Prior to becoming assistant director of the FBI, Snow served as the deputy assistant director of the Cyber Division, the number two official in that division.

Snow entered on duty as a Special Agent with the FBI on March 8, 1992. Upon completion of training at the FBI Academy in Quantico, Virginia, he was assigned to the Birmingham Division's Huntsville Resident Agency. While there, he investigated violent crime, drug, civil rights, public corruption, and white-collar crime matters.

In April 1996, he was assigned to the Critical Incident Response Group as an operator in the FBI Hostage Rescue Team. During that time, he took part in several sensitive rendition missions, conducted terrorism assessments overseas with the Department of State, and was assigned to assessment, protection, and investigative support missions after the bombing of the in Aden, Yemen, and the embassy bombings in Nairobi, Kenya. Snow was promoted to supervisory special agent in the Counterintelligence Division's Middle East Unit in January 2001. Two years later, in January 2003, he was assigned to the Detroit Division, where he supervised the foreign counterintelligence program and served as the SWAT program coordinator. In April 2005, Snow was appointed chief of the Weapons of Mass Destruction and Acquisition of U.S. Nuclear & Missile Technology Unit at FBI Headquarters In May 2006, Snow was selected as the assistant special agent in charge of the San Francisco Division's San Jose Resident Agency. In that role, he had operational responsibility for the counter-terrorism, cyber, white-collar crime, and violent crime squads; the San Jose members of the Joint Terrorism Task Force; the High-Value Computer Crimes Task Force; the Silicon Valley Regional Computer Forensics Lab; and the Monterey Bay Resident Agency. He also served as the SWAT program manager.

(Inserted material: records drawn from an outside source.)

(** One step of goroutine [i], whoever moved before. *)
Lemma AStep_rank i g w :
  gos w !! i = Some g → go_ok w g → (∀ e, g_pc g ≠ DReturned e) →
  ∃ g', gos (world_step (AStep i) w).1 !! i = Some g' ∧ (rank (g_pc g') < rank (g_pc g))%nat.
Proof.
  intros Hi Hok Hpc. destruct (go_step_moved i g w Hi Hok Hpc) as (pc' & Hg & Hr & _).
  simpl. rewrite Hi, Hg. exists (MkGo (g_key g) (g_data g) (g_gone g) pc'). split; [| exact Hr].
  apply list_lookup_insert_eq. by eapply lookup_lt_Some.
Qed.

(** ** The methods are sequences of the operations *)

Definition mgr_run (l : list action) tm : QM := fold_left (λ tm a, (mgr_step a tm).1) l tm.

Lemma getOrCreate_run k tm tm' q :
  getOrCreateTaskQueues k tm = Ret (tm', q) →
  mgr_run [ACreate k] tm = tm' ∧ taskQueues tm' !! k = Some q.
Proof.
  intros E. unfold mgr_run. simpl. rewrite E. split; [done |].
  unfold getOrCreateTaskQueues in E. destruct (taskQueues tm !! k) as [q0|] eqn:Hk;
    [by injection E as <- <- |].
  destruct (NewTaskQueue _ _) as [q1|]; simplify_eq/=. by rewrite lookup_insert_eq.
Qed.

Lemma Transform_run f k data tm tm' e :
  TransformProcessingData f k data tm = Ret (tm', e) →
  ∃ l, mgr_run l tm = tm' ∧ l ⊆ [ACreate k; ATake f data; AForcePush k data].
Proof.
  unfold TransformProcessingData. destruct (taskQueues tm !! f) as [q0|] eqn:Hf;
    [| intros [= <- <-]; exists []; split; [done | set_solver]].
  destruct (getOrCreateTaskQueues k tm) as [[tm1 q1]|] eqn:Hc; [| done]. simpl.
  destruct (getOrCreate_run _ _ _ _ Hc) as [Hrun _].
  destruct (taskQueues tm1 !! f) as [q|] eqn:Hq; [| done]. simpl.
  destruct (Remove _ _ _) as [p [|]] eqn:Hr; simpl;
    [| intros [= <- <-]; exists [ACreate k]; split; [done | set_solver]].
  set (tm2 := put_queue f (MkTaskQueue p (waiting q)) tm1).
  change (<[f := MkTaskQueue p (waiting q)]> (taskQueues tm1)) with (taskQueues tm2).
  destruct (taskQueues tm2 !! k) as [q2|] eqn:Hq2; [| done]. simpl. intros [= <- <-].
  exists [ACreate k; ATake f data; AForcePush k data]. split; [| done].
  unfold mgr_run in *. simpl in *. rewrite Hrun, Hq.
  pose proof Hr as Hr'. rewrite Remove_first in Hr'.
  destruct (first_index _ _) as [n|]; [| done]. cbn [fst snd]. rewrite Hr.
  change (taskQueues tm2 !! k = Some q2) in Hq2.
  change (put_queue f (set_processing q (p, true).1) tm1) with tm2. by rewrite Hq2.
Qed.
(* ===== verification/Window.v ===== *)
(** * Rolling windows (stability/internal/window)

    A ring of buckets of [float64] points, rolled by the clock.  The bucket
    pointers [next] and [cur] are indices into the ring's backing array; the
    clock is an argument in nanoseconds.  [RollingWindow.Add] takes the write
    lock and [Reduce] the read lock, so that each is one step; [Reduce] still
    writes [lastUpdateTime] (see [timespan]).  Loops over an iterator carry
    fuel: [None] means that they ran out of it. *)

From S2P Require Import Prelude Float64.

Local Open Scope Z_scope.
Local Open Scope go_scope.

(** ** Buckets (bucket.go) *)

Record Bucket := MkBucket {
  Points : list float64;
  BucketCount : Z;
  next : nat
}.

Definition NewBucket : Bucket := MkBucket [] 0 0.

Definition Bucket_Append (val : float64) (b : Bucket) : Bucket :=
  MkBucket (Points b ++ [val]) (BucketCount b + 1) (next b).

Definition Bucket_Add (offset : Z) (val : float64) (b : Bucket) : outcome Bucket :=
  let! p := slice_get (Points b) offset in
  Ret (MkBucket (<[Z.to_nat offset := f64_add p val]> (Points b)) (BucketCount b + 1) (next b)).

Definition Bucket_Reset (b : Bucket) : Bucket := MkBucket [] 0 (next b).

(** ** Windows (windows.go) *)

Record Window := MkWindow { buckets : list Bucket; size : Z }.

Definition NewWindow (size : Z) : outcome Window :=
  if size <? 0 then Panic "makeslice: len out of range"
  else Ret (MkWindow
    ((λ offset, MkBucket [] 0
        (if Z.of_nat (offset + 1) =? size then 0%nat else (offset + 1)%nat))
     <$> seq 0 (Z.to_nat size)) size).

(** [&w.buckets[offset%w.size]]. *)
Definition bucket_index (w : Window) (offset : Z) : outcome nat :=
  if size w =? 0 then Panic "integer divide by zero"
  else let i := Z.rem offset (size w) in
       let! _ := slice_get (buckets w) i in Ret (Z.to_nat i).
(** C31. The breaker decides on the counts of its window, whatever marks and [Allow]s came
    before, at non-decreasing times.  [Allow] sees the number [total] of marks that count
    as made in the last [n] slots and the number [success] of successful ones among them.
    Below the request threshold, or when [total < k * success], the call is allowed and
    the breaker is closed; otherwise it is open and the call is rejected exactly when the
    draw is below the drop probability.  A mark counts as made at its time, or later: the
    slots between an earlier [Allow] and the call before that do not age what was marked
    before.  So the marks of the last [n] slots are always counted, older ones by no more
    than those slots, and none when every earlier [Allow] was in the slot of the call
    before it. *)
Theorem Allow_history t0 d n cs now rnd r0 kk req :
  (0 < n)%nat → 0 < d < two63 → NewRollingWindow (Z.of_nat n) d t0 = Ret r0 →
  Sorted Z.le (t0 :: cs.*1) → Forall (λ c, c.1 ≤ now) cs → t0 ≤ now < t0 + two63 →
  Z.of_nat (length cs) < two63 →
  let live := filter (λ m : Z * bool, (now - t0) / d - Z.of_nat n < (m.1 - t0) / d) (counted t0 d cs) in
  let total := Z.of_nat (length live) in
  let requests := f64_mul kk (float64_of_int (Z.of_nat (successes live))) in
  (∃ b b' e, run_calls cs (MkBreaker r0 kk req StateClosed) = Some (Ret b) ∧
    Allow now rnd b = Some (Ret (b', e)) ∧
    if (total <? req) || f64_ltb (float64_of_int total) requests
    then e = None ∧ state b' = StateClosed
    else state b' = StateOpen ∧
         e = if f64_ltb rnd (dropProb requests total) then Some ErrNotAllowed else None) ∧
  Forall2 (λ m m' : Z * bool, m'.2 = m.2 ∧ m.1 ≤ m'.1 ≤ m.1 + d * stalled d t0 cs) (made cs) (counted t0 d cs).
Proof.
  intros Hn Hd Hnew Hsort Hall Hnow Hlen live total requests.
  destruct (history_new _ _ _ _ Hn Hd Hnew) as [Hh Hl]. set (b0 := MkBreaker r0 kk req StateClosed).
  split.
  - destruct (counting_run t0 d n b0 now cs b0 t0 [] t0) as (b & E & Hct & Hle); try done; try lia.
    { split; simpl; auto. }
    fold (counted t0 d cs) in Hct. pose proof Hct as [Hh' Hl' [Hk Hr] Hst].
    exists b, (set_stat (ticked now (stat b)) (decide_allow rnd b (Z.of_nat (successes live)) total).1), 
      (decide_allow rnd b (Z.of_nat (successes live)) total).2.
    assert (Z.of_nat (length (counted t0 d cs)) < two63) as Hc.
    { unfold counted. pose proof (counted_length d (t0, []) cs). simpl in *. lia. }
    split; [done |]. split.
    { apply (counting_allow t0 d n b0 b _ _ now rnd Hct); [|done]. eapply history_clock; [done | lia]. }
    simpl. rewrite decide_allow_state by done. unfold decide_allow, trueOnProb. rewrite Hk, Hr. simpl k. simpl request.
    fold requests. destruct ((total <? req) || f64_ltb (float64_of_int total) requests); [done |].
    split; [done |]. by case_match.
  - destruct (counted_bounds d cs ltac:(lia) t0 [] [] ltac:(constructor) t0 ltac:(lia) Hsort) as (_ & H1 & H2).
    specialize (H2 0 ltac:(constructor) ltac:(lia)). simpl in H1, H2. unfold counted.
    rewrite Forall2_lookup in *. intros i. specialize (H1 i). specialize (H2 i).
    inversion H1 as [m m' [? ?] E1 E2 |]; [|constructor]. rewrite <- E1, <- E2 in H2.
    inversion H2; subst. constructor. split; [done | lia].
Qed.
Lemma minRt_value t0 now l :
  limiter_ok t0 now l → ∃ l', minRt now l = Some (Ret (l', rt_of now l)) ∧ bucketPerSecond l' = bucketPerSecond l.
Proof.
  intros Hl. destruct (minRt_total t0 now l Hl) as (l' & v & E & Hl' & Hs).
  assert (v = rt_of now l) as ->.
  { unfold rt_of. destruct (cached now (minRtCache l) l) as [w|] eqn:Hc.
    - unfold minRt in E. rewrite Hc in E. congruence.
    - destruct (minRt_counts_expired t0 now l Hl Hc) as [l1 E1]. congruence. }
  exists l'. split; [done |]. unfold minRt in E.
  destruct (cached now (minRtCache l) l); [by simplify_eq |]. unfold Counter_Min in E.
  destruct (Reduce_float now Min _) as [[[]|]|]; simplify_eq/=.
  destruct (Reduce_float _ _ _) as [[[]|]|]; by simplify_eq/=.
Qed.

Lemma maxInFlight_value t0 now l :
  limiter_ok t0 now l → ∃ l', maxInFlight now l = Some (Ret (l', limit_of now l)).
Proof.
  intros Hl. unfold maxInFlight.
  destruct (maxPass_value t0 now l Hl) as (l1 & -> & Hl1 & Hrt & Hc & Hb & Hd & Ho). simpl.
  assert (rt_of now l1 = rt_of now l) as Hr.
  { unfold rt_of, cached, timespan. by rewrite Hc, Hrt, Hd, Ho. }
  destruct (minRt_value t0 now l1 Hl1) as (l2 & -> & Hb2). simpl. unfold limit_of.
  rewrite Hr, Hb2, Hb. by eexists.
Qed.

(** C32. [shouldDrop] always returns, and drops a request exactly when more than one is in
    flight and more than an estimate.  While the CPU is below the threshold it does so only
    within one second of the recorded drop, if one is recorded, and the estimate is that of
    the passes; at or above the threshold the estimate is the limit, the product of passes
    and response time.  It moves the recorded drop time as its state machine says: set by
    the first drop under load, kept by later ones, cleared by the first call below the
    threshold after the cool-down. *)
Theorem shouldDrop_spec t0 now gCPU l :
  limiter_ok t0 now l →
  let drop :=
    (1 <? inFlight l) &&
    (if cpu gCPU l <? CPUThreshold (opts l)
     then negb (prevDropTime l =? 0) && (now -i prevDropTime l <=? Second) && (pass_of now l <? inFlight l)
     else limit_of now l <? inFlight l) in
  ∃ l', shouldDrop now gCPU l = Some (Ret (l', drop)) ∧ limiter_ok t0 now l' ∧
    inFlight l' = inFlight l ∧
    prevDropTime l' =
      (if cpu gCPU l <? CPUThreshold (opts l) then
         if prevDropTime l =? 0 then 0
         else if now -i prevDropTime l <=? Second then prevDropTime l else 0
       else if drop && (prevDropTime l =? 0) then now else prevDropTime l).
Proof.
  intros Hl drop. destruct (shouldDrop_total t0 now gCPU l Hl) as (l' & b & E & Hl' & Hi & _ & _ & Hp).
  assert (b = drop) as ->; [|exists l'; split_and!; [exact E | exact Hl' | exact Hi | exact Hp]].
  unfold drop, shouldDrop in *.
  destruct (cpu gCPU l <? CPUThreshold (opts l)).
  - destruct (prevDropTime l =? 0); simpl; [rewrite andb_false_r; by simplify_eq |].
    destruct (now -i prevDropTime l <=? Second); simpl; [| rewrite andb_false_r; by simplify_eq].
    destruct (1 <? inFlight l); simpl in *; [|by simplify_eq].
    destruct (maxPass_value t0 now l Hl) as (l1 & E1 & _). rewrite E1 in E. simpl in E. congruence.
  - destruct (maxInFlight_value t0 now l Hl) as (l1 & E1). rewrite E1 in E. simpl in E.
    destruct ((1 <? inFlight l) && _); [destruct (negb _) |]; congruence.
Qed.

(** ** Witnesses: a limiter of two buckets of half a second *)

Definition demo_opts : list (options → options) :=
  [WithWindow Second; WithBucket 2; WithCPUThreshold 500].

Definition demo_limiter : BBR :=
  match NewBBRLimiter demo_opts 0 with
  | Ret l => l
  | Panic _ => MkBBR demo_window demo_window 0 0 0 0 None None default_options
  end.

Definition demo_run : list (Z * event) :=
  [(1, EAllow 900); (2, EAllow 900); (3, EAllow 900); (4, EAllow 900); (5000000, EDone 0)].

Lemma in_flight_exact_witness :
  ∃ l' toks, run demo_run demo_limiter [] = Some (Ret (l', toks)) ∧
    inFlight l' = Z.of_nat (length toks).
Proof.
  apply (in_flight_exact demo_opts 0 5000000 demo_limiter demo_run);
    [reflexivity | done | done | repeat constructor; simpl; lia
    | repeat constructor; simpl; lia | unfold two63; lia | unfold two63; simpl; lia].
Defined.

Lemma demo_limiter_ok : limiter_ok 0 0 demo_limiter.
Proof. by apply (NewBBRLimiter_ok demo_opts 0 demo_limiter). Qed.

(** Two requests in flight, at most one passed per slot: above the threshold the limiter
    drops, below it only within a second of that drop. *)
Definition busy_limiter : BBR := add_inFlight 1 (add_inFlight 1 demo_limiter).

Lemma busy_limiter_ok : limiter_ok 0 5 busy_limiter.
Proof. destruct demo_limiter_ok. split; try done; simpl; unfold two63; lia. Qed.

Lemma shouldDrop_spec_witness :
  ∃ l' l'', shouldDrop 5 900 busy_limiter = Some (Ret (l', true)) ∧ prevDropTime l' = 5 ∧
    shouldDrop 5 100 busy_limiter = Some (Ret (l'', false)).
Proof.
  destruct (shouldDrop_spec 0 5 900 busy_limiter busy_limiter_ok) as (l' & E & _ & _ & Hp).
  destruct (shouldDrop_spec 0 5 100 busy_limiter busy_limiter_ok) as (l'' & E' & _).
  exists l', l''. split; [rewrite E; by vm_compute |]. split; [rewrite Hp; by vm_compute |].
  rewrite E'. by vm_compute.
Defined.

Lemma maxPass_spec_witness : ∃ l', maxPass 0 demo_limiter = Some (Ret (l', 1)).
Proof. apply (maxPass_spec 0 0 demo_limiter demo_limiter_ok). reflexivity. Defined.

(** Its only response time, 7 ms, was measured in the slot of time 0; it is read
    half an hour later. *)
Definition slow_limiter : BBR :=
  set_rtStat (MkRollingWindow (MkWindow
    [MkBucket [float64_of_int 7] 1 1; MkBucket [] 0 0] 2) 1 (Second / 2) 0) demo_limiter.

Lemma slow_limiter_ok : limiter_ok 0 (1800 * Second) slow_limiter.
Proof.
  destruct demo_limiter_ok as [H1 H2 H3 H4 H5 H6 H7].
  split; simpl; try done; try (unfold two63, Second; lia).
  split; simpl; try lia; [| split; reflexivity].
  intros [|[|i]] b Hb; simpl in Hb; simplify_eq; done.
Qed.

Lemma minRt_counts_expired_witness : ∃ l', minRt (1800 * Second) slow_limiter = Some (Ret (l', 7)).
Proof.
  apply (minRt_counts_expired 0 (1800 * Second) slow_limiter slow_limiter_ok). reflexivity.
Defined.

Snow was assigned to the Afghanistan theater of operations as the FBI's on-scene commander for the Counterterrorism Division in June 2007. Following his return to the U.S., he was appointed section chief in the Cyber Division in January 2008, and detailed to the Office of the Director of National Intelligence, National Counterintelligence Executive. During that assignment, he and his staff led the effort in drafting the government-wide Cyber Counterintelligence Plan under Homeland Security Presidential Directive-23/National Security Presidential Directive-54, the Comprehensive National Cyber Initiative In January 2009. Mr. Snow was then appointed as Chief of the FBI Cyber Division's Cyber National Security Section and was dual-hatted as the Director of the National Cyber Investigative Joint Task Force (NCIJTF). In November 2009, he was named deputy assistant director of the Cyber Division, and later, was named assistant director.

Snow is a native of Detroit, Michigan. He graduated from the University of Michigan with a B.A. in English. He received an M.B.A. with an emphasis in finance from Virginia Tech in 2001 and a J.D. from The Catholic University of America's Columbus School of Law in 2006. Prior to joining the FBI, Snow served in the United States Marine Corps for more than 10 years, as both an enlisted Marine and as an officer.

==Displacement==
After May 4, 2012, Gordon M. Snow was replaced by Michael S. Welch and then Joseph M. Demarest with limited formal announcement.

==Cleveland Clinic==

As of May 14, 2012, Gordon M. Snow is the director of physical security operations for Cleveland Clinic, including the 2013 facility in Abu Dhabi.

"It is a privilege to join the Cleveland Clinic team, and a distinct honor to work with the men and women that are committed to providing a safe and secure environment for visitors and caregivers," Snow said. "The exceptional services provided by all departments of the Protective Services Division are designed to enhance the 'patients first' experience, and to support the delivery of world-class healthcare throughout the Cleveland Clinic system."